-- Opening Marker --
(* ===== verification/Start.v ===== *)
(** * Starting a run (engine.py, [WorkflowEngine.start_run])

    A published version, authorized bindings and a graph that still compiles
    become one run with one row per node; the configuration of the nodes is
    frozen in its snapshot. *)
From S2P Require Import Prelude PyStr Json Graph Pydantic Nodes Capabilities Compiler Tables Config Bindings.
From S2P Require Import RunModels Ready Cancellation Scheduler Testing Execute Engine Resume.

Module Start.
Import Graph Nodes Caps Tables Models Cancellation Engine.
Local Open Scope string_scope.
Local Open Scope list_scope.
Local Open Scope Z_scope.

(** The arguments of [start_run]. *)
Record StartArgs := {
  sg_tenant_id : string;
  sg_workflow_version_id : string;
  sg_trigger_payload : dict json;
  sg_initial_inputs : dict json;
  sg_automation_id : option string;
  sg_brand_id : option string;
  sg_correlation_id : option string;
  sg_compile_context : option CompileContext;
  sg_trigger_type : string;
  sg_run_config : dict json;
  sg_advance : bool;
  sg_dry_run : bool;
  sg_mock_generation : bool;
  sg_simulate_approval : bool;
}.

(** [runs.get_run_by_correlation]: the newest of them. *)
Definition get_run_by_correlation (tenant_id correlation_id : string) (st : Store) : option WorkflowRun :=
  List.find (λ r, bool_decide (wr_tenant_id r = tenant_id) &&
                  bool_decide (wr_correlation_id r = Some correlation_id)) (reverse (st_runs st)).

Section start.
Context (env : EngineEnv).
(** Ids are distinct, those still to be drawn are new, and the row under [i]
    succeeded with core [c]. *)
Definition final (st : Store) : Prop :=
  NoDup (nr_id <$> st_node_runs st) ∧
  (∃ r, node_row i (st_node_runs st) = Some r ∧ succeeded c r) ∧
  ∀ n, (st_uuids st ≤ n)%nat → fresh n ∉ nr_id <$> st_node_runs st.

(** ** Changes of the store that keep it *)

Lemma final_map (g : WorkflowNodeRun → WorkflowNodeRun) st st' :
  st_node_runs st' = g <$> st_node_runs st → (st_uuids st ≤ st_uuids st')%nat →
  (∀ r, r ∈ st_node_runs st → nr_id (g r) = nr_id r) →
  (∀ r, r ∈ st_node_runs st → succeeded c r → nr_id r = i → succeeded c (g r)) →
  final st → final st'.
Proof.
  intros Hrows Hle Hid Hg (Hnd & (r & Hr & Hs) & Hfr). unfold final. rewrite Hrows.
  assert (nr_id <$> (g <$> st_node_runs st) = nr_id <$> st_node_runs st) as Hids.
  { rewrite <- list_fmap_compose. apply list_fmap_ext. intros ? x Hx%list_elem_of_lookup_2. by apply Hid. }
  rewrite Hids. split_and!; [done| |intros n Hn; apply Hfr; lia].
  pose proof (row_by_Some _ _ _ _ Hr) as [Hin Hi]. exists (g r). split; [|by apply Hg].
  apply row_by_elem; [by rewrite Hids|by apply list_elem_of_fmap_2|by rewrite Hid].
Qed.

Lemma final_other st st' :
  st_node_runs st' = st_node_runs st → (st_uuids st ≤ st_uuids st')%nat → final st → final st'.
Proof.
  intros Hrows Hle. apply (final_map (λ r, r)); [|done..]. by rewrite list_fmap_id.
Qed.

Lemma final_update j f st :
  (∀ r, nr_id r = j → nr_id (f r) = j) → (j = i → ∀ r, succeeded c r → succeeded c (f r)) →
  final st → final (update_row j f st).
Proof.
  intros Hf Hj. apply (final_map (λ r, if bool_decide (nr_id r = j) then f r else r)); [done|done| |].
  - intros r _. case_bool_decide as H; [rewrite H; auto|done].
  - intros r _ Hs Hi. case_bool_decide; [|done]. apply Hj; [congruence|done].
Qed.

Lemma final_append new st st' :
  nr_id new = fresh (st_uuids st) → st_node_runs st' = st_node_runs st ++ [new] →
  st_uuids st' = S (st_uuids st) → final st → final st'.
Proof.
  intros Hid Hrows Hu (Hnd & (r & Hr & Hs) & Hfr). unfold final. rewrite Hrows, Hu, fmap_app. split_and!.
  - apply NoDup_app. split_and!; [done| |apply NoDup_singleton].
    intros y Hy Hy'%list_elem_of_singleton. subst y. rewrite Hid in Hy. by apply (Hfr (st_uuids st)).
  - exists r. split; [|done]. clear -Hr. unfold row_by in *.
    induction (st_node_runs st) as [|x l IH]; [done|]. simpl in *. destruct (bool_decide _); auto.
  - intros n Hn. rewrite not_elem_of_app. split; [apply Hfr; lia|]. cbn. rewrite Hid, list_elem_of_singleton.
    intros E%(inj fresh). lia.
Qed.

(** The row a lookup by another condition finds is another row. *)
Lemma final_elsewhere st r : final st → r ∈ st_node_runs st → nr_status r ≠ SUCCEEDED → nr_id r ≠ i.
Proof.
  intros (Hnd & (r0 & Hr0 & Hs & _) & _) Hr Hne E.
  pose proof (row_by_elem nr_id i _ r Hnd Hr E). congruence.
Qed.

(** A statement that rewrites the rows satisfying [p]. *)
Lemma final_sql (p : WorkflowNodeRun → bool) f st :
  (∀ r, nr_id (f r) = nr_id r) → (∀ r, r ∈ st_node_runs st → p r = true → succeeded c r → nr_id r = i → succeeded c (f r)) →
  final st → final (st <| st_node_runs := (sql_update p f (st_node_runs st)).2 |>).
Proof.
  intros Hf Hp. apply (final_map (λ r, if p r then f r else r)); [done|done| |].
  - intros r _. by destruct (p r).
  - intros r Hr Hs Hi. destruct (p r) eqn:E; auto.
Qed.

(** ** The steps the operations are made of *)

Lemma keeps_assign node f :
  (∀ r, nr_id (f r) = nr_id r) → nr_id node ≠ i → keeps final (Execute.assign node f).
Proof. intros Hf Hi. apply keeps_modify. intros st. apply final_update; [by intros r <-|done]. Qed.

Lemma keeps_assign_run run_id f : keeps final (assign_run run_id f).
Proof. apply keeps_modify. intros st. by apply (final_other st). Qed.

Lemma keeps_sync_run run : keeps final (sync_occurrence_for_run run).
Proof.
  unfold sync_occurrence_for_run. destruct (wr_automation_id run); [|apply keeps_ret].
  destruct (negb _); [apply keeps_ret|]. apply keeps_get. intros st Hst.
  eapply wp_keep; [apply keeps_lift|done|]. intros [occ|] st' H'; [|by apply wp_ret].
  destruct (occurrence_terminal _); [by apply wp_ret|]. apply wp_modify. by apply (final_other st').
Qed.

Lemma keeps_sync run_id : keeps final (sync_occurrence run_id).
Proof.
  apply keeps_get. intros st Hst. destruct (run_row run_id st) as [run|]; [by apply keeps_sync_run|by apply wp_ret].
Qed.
-- Closing Marker --
-- Opening Marker --
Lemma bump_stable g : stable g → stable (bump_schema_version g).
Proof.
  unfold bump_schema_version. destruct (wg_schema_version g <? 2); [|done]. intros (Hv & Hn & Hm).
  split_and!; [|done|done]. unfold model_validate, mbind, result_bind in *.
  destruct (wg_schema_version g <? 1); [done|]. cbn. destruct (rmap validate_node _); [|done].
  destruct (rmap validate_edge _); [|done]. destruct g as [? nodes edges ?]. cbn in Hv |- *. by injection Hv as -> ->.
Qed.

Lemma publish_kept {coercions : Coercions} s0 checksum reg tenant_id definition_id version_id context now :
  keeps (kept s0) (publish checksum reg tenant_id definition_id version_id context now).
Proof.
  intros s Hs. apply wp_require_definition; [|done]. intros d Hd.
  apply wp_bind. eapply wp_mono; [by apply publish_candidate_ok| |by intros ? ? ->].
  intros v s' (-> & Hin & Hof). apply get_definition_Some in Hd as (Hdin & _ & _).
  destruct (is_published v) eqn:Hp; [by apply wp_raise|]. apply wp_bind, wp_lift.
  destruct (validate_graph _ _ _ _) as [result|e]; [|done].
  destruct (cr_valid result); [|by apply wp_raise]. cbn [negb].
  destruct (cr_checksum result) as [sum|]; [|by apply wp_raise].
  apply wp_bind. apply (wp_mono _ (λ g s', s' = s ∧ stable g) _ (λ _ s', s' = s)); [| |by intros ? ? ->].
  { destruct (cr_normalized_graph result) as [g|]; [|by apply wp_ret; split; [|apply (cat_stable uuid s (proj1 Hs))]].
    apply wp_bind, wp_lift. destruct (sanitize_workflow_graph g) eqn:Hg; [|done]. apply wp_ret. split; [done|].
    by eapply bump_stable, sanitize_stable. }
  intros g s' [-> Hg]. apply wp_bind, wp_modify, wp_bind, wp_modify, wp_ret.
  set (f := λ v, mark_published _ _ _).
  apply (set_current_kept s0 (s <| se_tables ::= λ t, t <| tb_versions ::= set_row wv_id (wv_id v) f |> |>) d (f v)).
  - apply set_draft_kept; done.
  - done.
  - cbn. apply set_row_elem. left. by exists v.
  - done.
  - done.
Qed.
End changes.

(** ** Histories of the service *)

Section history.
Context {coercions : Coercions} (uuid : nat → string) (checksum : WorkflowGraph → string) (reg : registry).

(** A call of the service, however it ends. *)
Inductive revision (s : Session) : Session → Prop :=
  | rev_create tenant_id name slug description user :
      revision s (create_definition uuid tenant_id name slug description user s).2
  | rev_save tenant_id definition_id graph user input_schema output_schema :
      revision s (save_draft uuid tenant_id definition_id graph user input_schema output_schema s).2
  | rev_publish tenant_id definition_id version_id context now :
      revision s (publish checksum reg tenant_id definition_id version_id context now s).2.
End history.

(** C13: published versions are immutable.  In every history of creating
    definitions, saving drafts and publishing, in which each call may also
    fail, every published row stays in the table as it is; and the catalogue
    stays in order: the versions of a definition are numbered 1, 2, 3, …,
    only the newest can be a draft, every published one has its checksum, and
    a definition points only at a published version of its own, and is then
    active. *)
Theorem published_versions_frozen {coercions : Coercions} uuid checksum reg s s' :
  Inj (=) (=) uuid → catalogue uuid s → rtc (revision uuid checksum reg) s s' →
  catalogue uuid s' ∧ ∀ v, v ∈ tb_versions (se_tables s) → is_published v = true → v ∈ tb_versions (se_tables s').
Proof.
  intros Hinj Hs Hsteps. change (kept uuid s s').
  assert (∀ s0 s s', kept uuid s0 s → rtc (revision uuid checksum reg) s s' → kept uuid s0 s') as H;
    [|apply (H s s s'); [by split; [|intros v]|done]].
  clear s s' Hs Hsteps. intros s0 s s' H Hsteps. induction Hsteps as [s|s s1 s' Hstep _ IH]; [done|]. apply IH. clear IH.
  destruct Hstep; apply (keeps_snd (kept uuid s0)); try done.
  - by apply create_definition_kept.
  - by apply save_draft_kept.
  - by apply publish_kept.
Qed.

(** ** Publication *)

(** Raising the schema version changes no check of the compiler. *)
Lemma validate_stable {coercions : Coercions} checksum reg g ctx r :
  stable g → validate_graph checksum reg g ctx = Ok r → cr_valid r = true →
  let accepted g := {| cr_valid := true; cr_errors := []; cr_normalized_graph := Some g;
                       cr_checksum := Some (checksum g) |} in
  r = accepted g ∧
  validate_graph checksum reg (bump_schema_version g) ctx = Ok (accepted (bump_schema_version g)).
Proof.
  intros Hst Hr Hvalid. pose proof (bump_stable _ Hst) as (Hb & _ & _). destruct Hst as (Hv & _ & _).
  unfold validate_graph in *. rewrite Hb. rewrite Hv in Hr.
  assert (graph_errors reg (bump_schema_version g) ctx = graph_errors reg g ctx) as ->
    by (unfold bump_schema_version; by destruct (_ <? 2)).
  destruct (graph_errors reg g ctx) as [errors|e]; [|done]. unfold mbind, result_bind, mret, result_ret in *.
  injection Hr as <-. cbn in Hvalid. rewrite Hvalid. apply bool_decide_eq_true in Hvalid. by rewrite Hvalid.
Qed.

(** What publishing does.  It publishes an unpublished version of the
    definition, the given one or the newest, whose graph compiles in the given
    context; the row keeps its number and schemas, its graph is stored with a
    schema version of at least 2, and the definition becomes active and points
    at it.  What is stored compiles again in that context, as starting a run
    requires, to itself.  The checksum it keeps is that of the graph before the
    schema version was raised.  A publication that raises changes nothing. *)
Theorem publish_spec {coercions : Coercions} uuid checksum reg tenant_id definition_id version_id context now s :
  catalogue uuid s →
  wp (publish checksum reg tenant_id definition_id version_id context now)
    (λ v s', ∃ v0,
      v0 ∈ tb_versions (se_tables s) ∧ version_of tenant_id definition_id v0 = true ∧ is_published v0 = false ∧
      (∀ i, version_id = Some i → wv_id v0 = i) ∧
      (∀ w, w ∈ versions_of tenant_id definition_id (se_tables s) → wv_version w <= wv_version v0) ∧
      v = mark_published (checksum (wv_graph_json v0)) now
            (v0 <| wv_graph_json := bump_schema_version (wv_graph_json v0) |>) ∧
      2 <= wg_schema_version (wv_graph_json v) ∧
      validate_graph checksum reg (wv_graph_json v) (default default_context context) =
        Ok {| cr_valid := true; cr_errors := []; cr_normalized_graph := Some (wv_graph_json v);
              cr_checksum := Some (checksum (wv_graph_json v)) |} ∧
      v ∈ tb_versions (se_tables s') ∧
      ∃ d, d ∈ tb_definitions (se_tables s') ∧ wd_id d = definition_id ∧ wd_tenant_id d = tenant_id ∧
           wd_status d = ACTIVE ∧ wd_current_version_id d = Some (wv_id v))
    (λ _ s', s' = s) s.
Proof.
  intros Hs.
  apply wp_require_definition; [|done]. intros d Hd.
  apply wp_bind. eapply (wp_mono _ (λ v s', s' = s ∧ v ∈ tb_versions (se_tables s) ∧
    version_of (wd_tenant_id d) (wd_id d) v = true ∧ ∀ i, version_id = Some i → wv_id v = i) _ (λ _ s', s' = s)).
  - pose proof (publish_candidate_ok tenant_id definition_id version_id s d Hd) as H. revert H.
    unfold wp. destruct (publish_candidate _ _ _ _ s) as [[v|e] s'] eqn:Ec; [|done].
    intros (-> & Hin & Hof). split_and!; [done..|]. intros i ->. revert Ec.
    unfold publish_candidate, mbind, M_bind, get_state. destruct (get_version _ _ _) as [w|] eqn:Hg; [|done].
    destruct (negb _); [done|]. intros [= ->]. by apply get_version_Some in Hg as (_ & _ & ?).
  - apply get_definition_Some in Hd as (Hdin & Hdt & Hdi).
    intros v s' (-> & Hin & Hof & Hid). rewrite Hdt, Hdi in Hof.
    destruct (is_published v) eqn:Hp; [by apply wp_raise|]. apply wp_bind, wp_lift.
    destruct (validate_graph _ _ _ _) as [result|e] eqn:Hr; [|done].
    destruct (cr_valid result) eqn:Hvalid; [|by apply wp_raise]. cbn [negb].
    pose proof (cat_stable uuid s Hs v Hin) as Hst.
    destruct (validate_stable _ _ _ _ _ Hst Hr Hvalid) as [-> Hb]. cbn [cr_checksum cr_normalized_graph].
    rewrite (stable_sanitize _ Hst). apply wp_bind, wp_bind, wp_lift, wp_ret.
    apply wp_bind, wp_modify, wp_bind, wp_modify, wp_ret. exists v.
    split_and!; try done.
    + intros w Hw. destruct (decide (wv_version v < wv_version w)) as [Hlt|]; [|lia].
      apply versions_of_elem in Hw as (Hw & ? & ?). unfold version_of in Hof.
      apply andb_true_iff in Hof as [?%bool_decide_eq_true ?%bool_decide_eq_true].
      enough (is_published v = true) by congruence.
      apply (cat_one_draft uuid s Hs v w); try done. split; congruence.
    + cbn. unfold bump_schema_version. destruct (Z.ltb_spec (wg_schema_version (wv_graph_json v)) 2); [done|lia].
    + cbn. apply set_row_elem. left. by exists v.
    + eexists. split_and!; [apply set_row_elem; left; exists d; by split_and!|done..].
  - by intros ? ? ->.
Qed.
-- Closing Marker --
▸ Exercise prompt
Across the whole listing, how many lines contain the string "Hsteps"? Give the number and no more.

▸ Your response
2